Clinicians prescribe hundreds of millions of β-lactam antibiotics to treat the majority of patients presenting with bacterial infections. Patient outcomes are positive unless resistant bacteria, such as Pseudomonas aeruginosa (P. aeruginosa), are present. P. aeruginosa has both intrinsic and acquired antibiotic resistance, making clinical management of infection a real challenge, particularly when these bacteria are sequestered in biofilms. These problems would be alleviated if, upon the initial presentation of bacterial infection symptoms, clinicians were able to administer an antibiotic that kills both susceptible and otherwise resistant bacteria and eradicates biofilms. As the most common class of antibiotics, β-lactams could be used in a new drug if the leading causes of β-lactam antibiotic resistance, permeation barriers from lipopolysaccharide, efflux pumps, and β-lactamase enzymes, were also defeated. Against P. aeruginosa and their biofilms, the potency of β-lactam antibiotics is restored with 600 Da branched polyethylenimine (600 Da BPEI). Checkerboard assays using microtiter plates demonstrate the potentiation of piperacillin, cefepime, Meropenem, and erythromycin antibiotics. Growth curves demonstrate that only a combination of 600 Da BPEI and piperacillin produces growth inhibition against antibiotic resistant P. aeruginosa. Scanning electron microscopy (SEM) was used to confirm that the combination treatment leads to abnormal P. aeruginosa morphology.
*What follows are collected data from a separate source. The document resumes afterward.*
Lemma dispatch_tidy rec round context state status rest :
  orderly rec ->
  forall idx w,
    round < length (counts w) ->
    tidy round w
         (dispatch tree raise_tuple varBinds rec round context state status
                   idx rest w).
Proof.
  intros Hrec.
  induction rest as [|varBind rest IH]; intros idx w Hround; cbn [dispatch].
  - apply tidy_nothing.
  - set (a := method tree (calls w) state idx varBind status).
    set (w1 := note (Called round state idx varBind a) w).
    (* the call of the phase method, when it did not raise *)
    assert (Hhead : forall (l1 : list entry) (w' : world) r,
              (forall e, a <> Raise e) ->
              log w' = log w ++ Called round state idx varBind a :: l1 ->
              length (counts w) <= length (counts w') ->
              rounds_within (length (counts w)) (length (counts w')) l1 ->
              ended l1 ->
              tidy round w' r -> tidy round w r).
    { intros l1 w' r Ha Hlog Hmono Hrounds Hended Hr.
      apply tidy_compose
        with (w1:=w') (l1:=Called round state idx varBind a :: l1); auto.
      - intros r' s i vb a' [Heq | Hin].
        + left. now injection Heq.
        + right. exact (Hrounds _ _ _ _ _ Hin).
      - apply (ended_app (l1:=[Called round state idx varBind a])); auto.
        + apply ended_last.
        + intros r1 s i vb e [Heq | []]. injection Heq as _ _ _ _ H.
          now destruct (Ha e).
      - intros s i vb e [Heq | Hin].
        + injection Heq as _ _ _ H. now destruct (Ha e).
        + apply Hrounds in Hin. lia. }
    (* the completion made on behalf of a phase method that raised *)
    assert (Hfailed : forall e (l1 : list entry) (w' : world),
              log w' = log w ++ Called round state idx varBind a :: l1 ->
              length (counts w) <= length (counts w') ->
              rounds_within (length (counts w)) (length (counts w')) l1 ->
              ended l1 ->
              tidy round w
                (_cbFun raise_tuple varBinds rec round
                        (Some (fst varBind, ExcInfo e))
                        (mkContext (ctx_state context) (Some STATUS_ERROR)
                                   (ctx_varBinds context) (Some idx)) w')).
    { intros e l1 w' Hlog Hmono Hrounds Hended.
      destruct (@cbFun_orderly rec round (Some (fst varBind, ExcInfo e))
                  (mkContext (ctx_state context) (Some STATUS_ERROR)
                             (ctx_varBinds context) (Some idx)) w' Hrec)
        as (l2 & Hl2 & Hmono2 & Hrounds2 & Hended2).
      exists ((Called round state idx varBind a :: l1) ++ l2).
      rewrite Hl2, Hlog, <- app_assoc.
      split; [reflexivity | split; [lia | split]].
      - intros r' s i vb a' Hin. apply in_app_or in Hin.
        destruct Hin as [[Heq | Hin] | Hin].
        + left. now injection Heq.
        + right. apply Hrounds in Hin. lia.
        + right. apply Hrounds2 in Hin. lia.
      - change (Called round state idx varBind a :: l1)
          with ([Called round state idx varBind a] ++ l1).
        rewrite <- app_assoc.
        apply (ended_app (l1:=[Called round state idx varBind a])).
        + apply ended_last.
        + apply ended_app; auto.
          intros r1 s i vb e1 Hin. apply not_called_in.
          intros r' s' i' vb' a' Hin'.
          apply Hrounds in Hin. apply Hrounds2 in Hin'. lia.
        + intros r1 s i vb e1 [Heq | []]. injection Heq as <- _ _ _ _.
          apply not_called_in.
          intros r' s' i' vb' a' Hin'. apply in_app_or in Hin'.
          destruct Hin' as [Hin' | Hin'];
            [apply Hrounds in Hin' | apply Hrounds2 in Hin']; lia. }
    destruct a as [ | vb | e] eqn:Ea.
    + apply (Hhead [] w1);
        [discriminate | reflexivity | apply Nat.le_refl
         | apply rounds_within_nil | apply ended_nil | ].
      now apply IH.
    + destruct (RaiseFacts.cbFun_cases raise_tuple varBinds rec round (Some vb)
                  (mkContext (Some state) (Some status) true (Some idx)) w1)
        as [[e ->] | (i0 & v & ->)].
      * destruct (is_SmiError e).
        -- apply (Hfailed e [] w1);
             [reflexivity | apply Nat.le_refl
              | apply rounds_within_nil | apply ended_nil].
        -- apply (Hhead [] w1);
             [discriminate | reflexivity | apply Nat.le_refl
              | apply rounds_within_nil | apply ended_nil | ].
           apply tidy_nothing.
      * set (w2 := bump round (store i0 v w1)).
        assert (Hlog2 : log w2 = log w
                  ++ Called round state idx varBind (Reply vb) :: [Stored i0 v]).
        { cbn. now rewrite <- app_assoc. }
        assert (Hcounts2 : length (counts w2) = length (counts w)).
        { cbn. apply BatchFacts.set_nth_length. }
        destruct (count round w2 <? length varBinds).
        -- apply (Hhead [Stored i0 v] w2);
             [discriminate | exact Hlog2 | lia
              | apply rounds_within_stored, rounds_within_nil
              | apply ended_last | ].
           apply IH. lia.
        -- set (context' := next_context
                  (mkContext (Some state) (Some status) true (Some idx))).
           destruct (Hrec context' w2) as (l3 & Hl3 & Hmono3 & Hrounds3 & Hended3).
           assert (Hlog3 : log (snd (rec context' w2)) = log w
                     ++ Called round state idx varBind (Reply vb)
                        :: (Stored i0 v :: l3)).
           { rewrite Hl3, Hlog2, <- app_assoc. reflexivity. }
           assert (Hrounds3' :
                     rounds_within (length (counts w))
                                   (length (counts (snd (rec context' w2))))
                                   (Stored i0 v :: l3)).
           { apply rounds_within_stored. intros r' s i vb' a' H.
             apply Hrounds3 in H. lia. }
           assert (Hended3' : ended (Stored i0 v :: l3))
             by now apply ended_stored.
           destruct (rec context' w2) as [[ | e | ] w3];
             cbn [fst snd] in Hl3, Hmono3, Hrounds3, Hlog3, Hrounds3';
             cbn [fst snd].
           ++ apply (Hhead (Stored i0 v :: l3) w3);
                [discriminate | exact Hlog3 | lia | exact Hrounds3'
                 | exact Hended3' | ].
              apply IH. lia.
           ++ destruct (is_SmiError e).
              ** apply (Hfailed e (Stored i0 v :: l3) w3);
                   [exact Hlog3 | lia | exact Hrounds3' | exact Hended3'].
              ** apply (Hhead (Stored i0 v :: l3) w3);
                   [discriminate | exact Hlog3 | lia | exact Hrounds3'
                    | exact Hended3' | ].
                 apply tidy_nothing.
           ++ apply (Hhead (Stored i0 v :: l3) w3);
                [discriminate | exact Hlog3 | lia | exact Hrounds3'
                 | exact Hended3' | ].
              apply tidy_nothing.
    + destruct (is_SmiError e).
      * apply (Hfailed e [] w1);
          [reflexivity | apply Nat.le_refl
           | apply rounds_within_nil | apply ended_nil].
      * exists [Called round state idx varBind (Raise e)]. cbn [fst snd].
        split; [reflexivity | split; [apply Nat.le_refl | split]].
        -- intros r' s i vb a' [Heq | []]. left. now injection Heq.
        -- apply ended_last.
Qed.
Data collected with isothermal titration calorimetry and fluorescence spectroscopy demonstrate a mechanism of action in which potentiation at low concentrations of 600 Da BPEI reduces diffusion barriers from lipopolysaccharides without disrupting the outer membrane itself. Coupled with the ability to overcome a reduction in antibiotic activity created by biofilm exopolymers, targeting anionic sites on lipopolysaccharides and biofilm exopolysaccharides with the same compound provides new opportunities to counter the rise of multidrug-resistant infections.